◆ Brief ◆
Look below for the line that contains "positions_within B db -> (Z.abs", then copy it and each following line exactly, through and including the line that contains "destruct (task_id x =? taskId); [simpl;".

◆ Data excerpts ◆
^^^^^^^^

Lemma move_keeps_invariant c pos now taskId db :
  (forall x, In x (tasks db) -> shiftable (task_position x)) ->
  primary_key db -> unique_slots db ->
  primary_key (place_task c pos now taskId (shift_positions c pos db))
  /\ unique_slots (place_task c pos now taskId (shift_positions c pos db)).
Proof.
  intros Hrange Hpk Hslots. unfold primary_key, unique_slots.
  rewrite move_rows_exact by (intros x Hx _ _; now apply Hrange). split.
  - rewrite map_map.
    erewrite map_ext; [exact Hpk |].
    intro x. simpl.
    destruct (task_id x =? taskId); [reflexivity |].
    now destruct ((task_column_id x =? c) && (pos <=? task_position x)%Z).
  - intros x' y' Hx' Hy'.
    apply in_map_iff in Hx'. destruct Hx' as [x [<- Hx]].
    apply in_map_iff in Hy'. destruct Hy' as [y [<- Hy]].
    specialize (Hslots x y Hx Hy).
    destruct (task_id x =? taskId) eqn:Ex, (task_id y =? taskId) eqn:Ey;
      try (apply String.eqb_eq in Ex); try (apply String.eqb_eq in Ey);
      destruct ((task_column_id x =? c) && (pos <=? task_position x)%Z) eqn:Sx;
      destruct ((task_column_id y =? c) && (pos <=? task_position y)%Z) eqn:Sy;
      simpl; intros Hcol Hpos; try congruence;
      try (apply andb_true_iff in Sx; destruct Sx as [Cx Px];
           apply String.eqb_eq in Cx; apply Z.leb_le in Px);
      try (apply andb_true_iff in Sy; destruct Sy as [Cy Py];
           apply String.eqb_eq in Cy; apply Z.leb_le in Py);
      try (apply andb_false_iff in Sx; destruct Sx as [Cx | Px];
           [apply String.eqb_neq in Cx | apply Z.leb_gt in Px]);
      try (apply andb_false_iff in Sy; destruct Sy as [Cy | Py];
           [apply String.eqb_neq in Cy | apply Z.leb_gt in Py]);
      try congruence; try lia;
      try (apply Hslots; [congruence | lia]).
Qed.

Lemma move_stays_within B c pos now taskId db :
  (B < 2 ^ 63 - 1)%Z ->
  positions_within B db -> (Z.abs pos <= B)%Z ->
  positions_within (B + 1) (place_task c pos now taskId (shift_positions c pos db)).
Proof.
  intros HB Hin Hpos t Ht.
  rewrite move_rows_exact in Ht.
  - apply in_map_iff in Ht. destruct Ht as [x [<- Hx]].
    specialize (Hin x Hx).
    destruct (task_id x =? taskId); [simpl; lia |].
    destruct ((task_column_id x =? c) && (pos <=? task_position x)%Z); simpl; lia.
  - intros x Hx _ _. specialize (Hin x Hx). unfold shiftable. lia.
Qed.

Lemma max_position_fold c ts acc :
  let m := fold_left
             (fun m t =>
                if task_column_id t =? c then
                  match m with
                  | None => Some (task_position t)
                  | Some p => Some (Z.max p (task_position t))
                  end
                else m) ts acc in
  (forall p, acc = Some p -> exists q, m = Some q /\ (p <= q)%Z)
  /\ (forall y, In y ts -> task_column_id y = c ->
                exists q, m = Some q /\ (task_position y <= q)%Z).
Proof.
  revert acc. induction ts as [| t ts IH]; intro acc; simpl.
  - split.
    + intros p ->. exists p. split; [reflexivity | lia].
    + intros y [].
  - set (acc' := if task_column_id t =? c
                 then match acc with
                      | Some p => Some (Z.max p (task_position t))
                      | None => Some (task_position t)
                      end
                 else acc).
    destruct (IH acc') as [Hacc Hin]. split.
    + intros p ->. subst acc'.
      destruct (task_column_id t =? c).
      * destruct (Hacc _ eq_refl) as [q [Hq Hle]]. exists q. split; [exact Hq | lia].
      * exact (Hacc _ eq_refl).
    + intros y [-> | Hy] Hc.
      * subst acc'. rewrite Hc, String.eqb_refl in Hacc.
        rewrite Hc, String.eqb_refl.
        destruct acc as [p |];
          destruct (Hacc _ eq_refl) as [q [Hq Hle]]; exists q; split; auto; lia.
      * exact (Hin y Hy Hc).
Qed.

Lemma max_position_bounds c db y :
  In y (tasks db) -> task_column_id y = c ->
  exists q, max_position c db = Some q /\ (task_position y <= q)%Z.
Proof.
  intros Hy Hc. unfold max_position.
  exact (proj2 (max_position_fold c (tasks db) None) y Hy Hc).
Qed.

(** The maximum is the position of one of the rows. *)
Lemma max_position_fold_within B c ts : forall acc q,
  (forall p, acc = Some p -> (Z.abs p <= B)%Z) ->
  (forall y, In y ts -> (Z.abs (task_position y) <= B)%Z) ->
  fold_left
    (fun m t =>
       if task_column_id t =? c then
         match m with
         | None => Some (task_position t)
         | Some p => Some (Z.max p (task_position t))
         end
       else m) ts acc = Some q ->
  (Z.abs q <= B)%Z.
Proof.
  induction ts as [| t ts IH]; intros acc q Hacc Hts; simpl.
  - intro H. now apply Hacc.
  - apply IH.
    + intros p Hp. pose proof (Hts t (or_introl eq_refl)) as Ht.
      destruct (task_column_id t =? c); [| now apply Hacc].
      destruct acc as [p0 |]; inversion Hp; subst; [| exact Ht].
      specialize (Hacc p0 eq_refl). lia.
    + intros y Hy. apply Hts. now right.
Qed.

Lemma max_position_within B c db q :
  positions_within B db -> max_position c db = Some q -> (Z.abs q <= B)%Z.
Proof.
  intros Hin Hq.
  apply (max_position_fold_within B c (tasks db) None q); auto.
  intros p Hp. discriminate Hp.
Qed.

(** Below 2^53 the position of a new task is one more than the largest
    position of its column, or 0 in an empty column. *)
Lemma create_position B c db :
  (0 <= B)%Z -> (B < 2 ^ 53)%Z -> positions_within B db ->
  Js.plus (Js.nullish (select_max_position c db) (-1)%Z) 1
  = (Js.nullish (max_position c db) (-1) + 1)%Z
  /\ (Z.abs (Js.nullish (max_position c db) (-1) + 1) <= B + 1)%Z.
Proof.
  intros H0 HB Hin. unfold select_max_position.
  destruct (max_position c db) as [q |] eqn:Hq; simpl.
  - pose proof (max_position_within B c db q Hin Hq) as Hle.
    rewrite to_number_exact by lia. rewrite plus_exact by lia. split; lia.
  - split; [reflexivity | lia].
Qed.

Lemma create_keeps_invariant B db t :
  (0 <= B)%Z -> (B < 2 ^ 53)%Z -> positions_within B db ->
  existsb (fun t0 => task_id t0 =? task_id t) (tasks db) = false ->
  task_position t =
    Js.plus (Js.nullish (select_max_position (task_column_id t) db) (-1)%Z) 1 ->
  primary_key db -> unique_slots db ->
  primary_key (with_tasks db (tasks db ++ [t])%list)
  /\ unique_slots (with_tasks db (tasks db ++ [t])%list)
  /\ positions_within (B + 1) (with_tasks db (tasks db ++ [t])%list).
Proof.
  intros H0 HB Hin Hfresh Hpos Hpk Hslots.
  destruct (create_position B (task_column_id t) db H0 HB Hin) as [Hexact Hle].
  rewrite Hexact in Hpos.
  assert (Hnew : forall y, In y (tasks db) -> task_id y <> task_id t).
  { intros y Hy Heq.
    assert (existsb (fun t0 => task_id t0 =? task_id t) (tasks db) = true).
    { apply existsb_exists. exists y. split; [exact Hy |]. now apply String.eqb_eq. }
    congruence. }
  assert (Habove : forall y, In y (tasks db) ->
                             task_column_id y = task_column_id t ->
                             (task_position y < task_position t)%Z).
  { intros y Hy Hc.
    destruct (max_position_bounds _ db y Hy Hc) as [q [Hq Hle']].
    rewrite Hpos, Hq. simpl. lia. }
  unfold primary_key, unique_slots. simpl. split; [| split].
  - rewrite map_app. simpl. apply NoDup_app_remove_l with (l := []). simpl.
    apply Permutation_NoDup with (l := task_id t :: map task_id (tasks db)).
    + apply Permutation_cons_append.
    + constructor; [| exact Hpk].
      intro Hin'. apply in_map_iff in Hin'. destruct Hin' as [y [Hid Hy]].
      exact (Hnew y Hy Hid).
  - intros x y Hx Hy Hcol Hp.
    apply in_app_or in Hx. apply in_app_or in Hy.
    destruct Hx as [Hx | [<- | []]], Hy as [Hy | [<- | []]].
    + now apply Hslots.
    + specialize (Habove x Hx Hcol). lia.
    + specialize (Habove y Hy (eq_sym Hcol)). lia.
    + reflexivity.
  - intros y Hy. simpl in Hy. apply in_app_or in Hy.
    destruct Hy as [Hy | [<- | []]].
    + specialize (Hin y Hy). lia.
    + rewrite Hpos. exact Hle.
Qed.

Lemma delete_keeps_invariant db taskId :
  primary_key db -> unique_slots db ->
  primary_key (delete_task taskId db) /\ unique_slots (delete_task taskId db).
Proof.
  intros Hpk Hslots. unfold primary_key, unique_slots, delete_task. simpl. split.
  - apply NoDup_map_of_inj.
    + apply NoDup_filter. now apply (NoDup_of_map task_id).
    + intros x y Hx Hy. apply filter_In in Hx, Hy.
      apply (NoDup_map_same task_id (tasks db)); tauto.
  - intros x y Hx Hy. apply filter_In in Hx, Hy. apply Hslots; tauto.
Qed.

Lemma positions_within_weaken B B' db :
  (B <= B')%Z -> positions_within B db -> positions_within B' db.
Proof. intros Hle Hin t Ht. specialize (Hin t Ht). lia. Qed.

(** While every number stays below 2^53, every operation keeps the
    primary key and the distinctness of the positions of each column,
    and lets the largest position grow by at most one. *)
Lemma perform_keeps_invariant B op s :
  (0 <= B)%Z -> (B < 2 ^ 53)%Z ->
  positions_within B (database s) -> index_within B op ->
  primary_key (database s) -> unique_slots (database s) ->
  primary_key (database (fst (perform op s)))
  /\ unique_slots (database (fst (perform op s)))
  /\ positions_within (B + 1) (database (fst (perform op s))).
Proof.
  intros H0 HB Hin Hidx Hpk Hslots.
  assert (Hsame : positions_within (B + 1) (database s))
    by (apply (positions_within_weaken B); [lia | exact Hin]).
  destruct op as [user boardId body env
                 | user boardId taskId body env
                 | user boardId taskId env]; simpl.
  - destruct (createTask_database_cases s user boardId body env)
      as [-> | [t [Hfresh [Hpos ->]]]]; [now repeat split |].
    now apply create_keeps_invariant.
  - destruct (moveTask_database_cases s user boardId taskId body env)
      as [-> | [c ->]]; [now repeat split |].
    assert (Hpos : (Z.abs (Js.nullish (parsed_position body) 0) <= B)%Z).
    { unfold parsed_position. simpl in Hidx.
      destruct (mb_position body) as [p |]; simpl; [| lia].
      rewrite to_number_exact by lia. exact Hidx. }
    destruct (move_keeps_invariant c (Js.nullish (parsed_position body) 0%Z)
                (env_now env) taskId (database s)) as [Hpk' Hslots']; auto.
    { intros x Hx. specialize (Hin x Hx). unfold shiftable. lia. }
    split; [exact Hpk' |]. split; [exact Hslots' |].
    apply move_stays_within; [lia | exact Hin | exact Hpos].
  - destruct (deleteTask_database_cases s user boardId taskId env)
      as [-> | ->]; [now repeat split |].
    destruct (delete_keeps_invariant (database s) taskId Hpk Hslots) as [Hpk' Hslots'].
    split; [exact Hpk' |]. split; [exact Hslots' |].
    intros t Ht. unfold delete_task in Ht. simpl in Ht. apply filter_In in Ht.
    apply Hsame. tauto.
Qed.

^^^^^^^^

◆ Completed task ◆
  positions_within B db -> (Z.abs pos <= B)%Z ->
  positions_within (B + 1) (place_task c pos now taskId (shift_positions c pos db)).
Proof.
  intros HB Hin Hpos t Ht.
  rewrite move_rows_exact in Ht.
  - apply in_map_iff in Ht. destruct Ht as [x [<- Hx]].
    specialize (Hin x Hx).
    destruct (task_id x =? taskId); [simpl; lia |].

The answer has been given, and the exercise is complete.